(Collected data entries)
.....
(** The times to live of all answers are replaced, and nothing else. *)
Lemma update_ttl_run t : forall l fuel pre,
  Forall answer_ok l -> (length l < fuel)%nat ->
  update_ttl_loop fuel (pre ++ enc_answers l) (Z.of_nat (length pre)) (Z.of_nat (length (enc_answers l))) t =
    Some (pre ++ enc_answers (map (with_ttl t) l)).
Proof.
  induction l as [|a l IH]; intros fuel pre Hl Hf; (destruct fuel as [|fuel]; [cbn in Hf; lia|]); cbn [update_ttl_loop map]; [done|].
  apply Forall_cons_1 in Hl as [Ha Hl]. change (enc_answers (?x :: ?y)) with (enc_answer x ++ enc_answers y).
  rewrite length_app, length_enc_answer.
  rewrite (proj2 (Z.leb_gt _ _)) by lia.
  set (rest := enc_answers l).
  assert (En : dns_name_length (pre ++ enc_answer a ++ rest) (Z.of_nat (length pre)) = Some 2).
  { unfold dns_name_length, enc_answer, question_pointer. cbn [app]. by rewrite rd_mid. }
  rewrite En. cbn [mbind option_bind]. rewrite !(proj2 (Z.ltb_ge _ _)) by (unfold DNS_RR_SIZE; lia).
  set (left := pre ++ question_pointer ++ be_bytes16 (an_type a) ++ be_bytes16 (an_class a)).
  set (right := be_bytes16 (Z.of_nat (length (an_data a))) ++ an_data a ++ rest).
  assert (Hll : length left = (length pre + 6)%nat).
  { subst left. rewrite !length_app. change (length question_pointer) with 2%nat.
    change (length (be_bytes16 _)) with 2%nat. change (length (be_bytes16 _)) with 2%nat. lia. }
  replace (pre ++ enc_answer a ++ rest) with (left ++ be_bytes32 (an_ttl a) ++ right)
    by (subst left right; unfold enc_answer, enc_fixed; by rewrite <- !app_assoc).
  rewrite (store_at left (be_bytes32 (an_ttl a)) right (be_bytes32 t)); [|lia|done]. cbn [mbind option_bind].
  replace (left ++ be_bytes32 t ++ right) with ((pre ++ question_pointer) ++ enc_fixed (with_ttl t a) ++ an_data a ++ rest)
    by (subst left right; unfold enc_fixed; rewrite <- !app_assoc; done).
  assert (Er : rd16 ((pre ++ question_pointer) ++ enc_fixed (with_ttl t a) ++ an_data a ++ rest)
    (Z.of_nat (length pre) + 2 + 8) = Some (Z.of_nat (length (an_data a)))).
  { unfold enc_fixed. rewrite <- !app_assoc. rewrite 4!app_assoc. pose proof (aok_data _ Ha).
    apply rd16_at; [cbn; lia|]. rewrite !length_app. change (length question_pointer) with 2%nat.
    change (length (be_bytes32 _)) with 4%nat. change (length (be_bytes16 _)) with 2%nat.
    change (length (be_bytes16 _)) with 2%nat. lia. }
  rewrite Er. cbn [mbind option_bind]. rewrite (proj2 (Z.ltb_ge _ _)) by (unfold DNS_RR_SIZE; lia).
  replace ((pre ++ question_pointer) ++ enc_fixed (with_ttl t a) ++ an_data a ++ rest)
    with ((pre ++ enc_answer (with_ttl t a)) ++ rest) by (unfold enc_answer; by rewrite <- !app_assoc).
  replace (Z.of_nat (length pre) + 2 + (DNS_RR_SIZE + Z.of_nat (length (an_data a))))
    with (Z.of_nat (length (pre ++ enc_answer (with_ttl t a))))
    by (rewrite length_app, length_enc_answer; cbn [with_ttl an_data]; unfold DNS_RR_SIZE; lia).
  replace (Z.of_nat (12 + length (an_data a) + length rest) - 2 - (DNS_RR_SIZE + Z.of_nat (length (an_data a))))
    with (Z.of_nat (length rest)) by (unfold DNS_RR_SIZE; lia).
  subst rest. rewrite IH by (try done; cbn in Hf; lia). by rewrite <- app_assoc.
Qed.

Lemma dns_name_length_wire pre ls post :
  ls <> [] -> Forall label_ok ls ->
  dns_name_length (pre ++ wire ls ++ 0 :: post) (Z.of_nat (length pre)) = Some (Z.of_nat (length (wire ls)) + 1).
Proof.
  intros Hls Hok. destruct ls as [|l ls]; [done|]. pose proof Hok as Hok'. apply Forall_cons_1 in Hok' as [[Hl _] _].
  unfold dns_name_length. rewrite wire_cons. cbn [app]. rewrite rd_mid. cbn [mbind option_bind].
  destruct (label_byte (length l) Hl) as [_ ->].
  change (Z.of_nat (length l) :: (l ++ wire ls) ++ 0 :: post) with ((Z.of_nat (length l) :: (l ++ wire ls)) ++ 0 :: post).
  change (Z.of_nat (length l) :: l ++ wire ls) with (wire (l :: ls)).
  by rewrite c_str_at_mid by (try done; by apply wire_nonzero).
Qed.

Lemma update_cached_ttl_run pre hdr ls ty cl l t :
  length hdr = 12%nat -> ls <> [] -> Forall label_ok ls -> Forall answer_ok l -> 0 <= t ->
  let msg l := hdr ++ wire ls ++ 0 :: be_bytes16 ty ++ be_bytes16 cl ++ enc_answers l in
  update_cached_ttl (pre ++ msg l) (Z.of_nat (length pre)) (Z.of_nat (length (msg l))) t =
    Some (pre ++ msg (map (with_ttl t) l)).
Proof.
  intros Hh Hls Hok Hl Ht msg.
  assert (Hlen : Z.of_nat (length (msg l)) = 12 + Z.of_nat (length (wire ls)) + 5 + Z.of_nat (length (enc_answers l))).
  { subst msg. cbv beta. rewrite !length_app. cbn [length]. rewrite !length_app.
    change (length (be_bytes16 _)) with 2%nat. change (length (be_bytes16 _)) with 2%nat. lia. }
  unfold update_cached_ttl. rewrite (proj2 (Z.ltb_ge t 0) Ht), Hlen.
  rewrite (proj2 (Z.ltb_ge _ (DNS_HEADER_SIZE + _ + 1))) by (unfold DNS_HEADER_SIZE, DNS_QUESTION_SIZE; lia). cbn [orb].
  replace (pre ++ msg l) with ((pre ++ hdr) ++ wire ls ++ 0 :: be_bytes16 ty ++ be_bytes16 cl ++ enc_answers l)
    by (subst msg; by rewrite <- !app_assoc).
  replace (Z.of_nat (length pre) + DNS_HEADER_SIZE) with (Z.of_nat (length (pre ++ hdr)))
    by (rewrite length_app; unfold DNS_HEADER_SIZE; lia).
  rewrite dns_name_length_wire by done. cbn [mbind option_bind].
  rewrite (proj2 (Z.ltb_ge _ _)) by (unfold DNS_HEADER_SIZE, DNS_QUESTION_SIZE; lia).
  set (left := (pre ++ hdr) ++ wire ls ++ 0 :: be_bytes16 ty ++ be_bytes16 cl).
  assert (E : forall x, (pre ++ hdr) ++ wire ls ++ 0 :: be_bytes16 ty ++ be_bytes16 cl ++ enc_answers x = left ++ enc_answers x).
  { intros x. subst left. rewrite <- !app_assoc. cbn [app]. by rewrite <- !app_assoc. }
  rewrite E. replace (Z.of_nat (length (pre ++ hdr)) + (Z.of_nat (length (wire ls)) + 1) + DNS_QUESTION_SIZE)
    with (Z.of_nat (length left)).
  2:{ subst left. rewrite !length_app. cbn [length]. rewrite length_app. change (length (be_bytes16 _)) with 2%nat.
      change (length (be_bytes16 _)) with 2%nat. unfold DNS_QUESTION_SIZE. lia. }
  match goal with |- update_ttl_loop ?f _ _ ?n _ = _ => replace n with (Z.of_nat (length (enc_answers l)))
    by (unfold DNS_HEADER_SIZE, DNS_QUESTION_SIZE; lia); set (fuel := f) end.
  rewrite update_ttl_run; [|done|subst fuel; pose proof (length_enc_answers_ge l); unfold DNS_HEADER_SIZE; lia].
  f_equal. rewrite <- E. subst msg. cbv beta. by rewrite <- app_assoc.
Qed.

(** ** Domain names in dotted form *)

(** Every label followed by a dot, the form the proxy keeps names in. *)
Definition dotted (ls : list (list Z)) : list Z := concat (map (fun l => l ++ [dot]) ls).

(** A label [append_data] takes: no dot, no zero. *)
Definition text_label (l : list Z) : Prop :=
  (1 <= length l <= 255)%nat /\ Forall (fun b => b <> 0 /\ b <> dot) l.

Lemma strchrnul_label l x rest :
  Forall (fun b => b <> 0 /\ b <> dot) l -> x = 0 \/ x = dot ->
  strchrnul (l ++ x :: rest) = Some (l, x :: rest).
Proof.
  intros Hl Hx. induction Hl as [|b l [Hb Hd] _ IH]; cbn [app strchrnul].
  - assert (E : (x =? 0) || (x =? dot) = true) by (destruct Hx as [-> | ->]; done). by rewrite E.
  - rewrite (proj2 (Z.eqb_neq _ _) Hb), (proj2 (Z.eqb_neq _ _) Hd). cbn [orb]. by rewrite IH.
Qed.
.....
THE TASK: Scan the lines above for the word "induction". Return each one that has it.

ANSWER TO THIS TASK:
  induction l as [|a l IH]; intros fuel pre Hl Hf; (destruct fuel as [|fuel]; [cbn in Hf; lia|]); cbn [update_ttl_loop map]; [done|].
  intros Hl Hx. induction Hl as [|b l [Hb Hd] _ IH]; cbn [app strchrnul].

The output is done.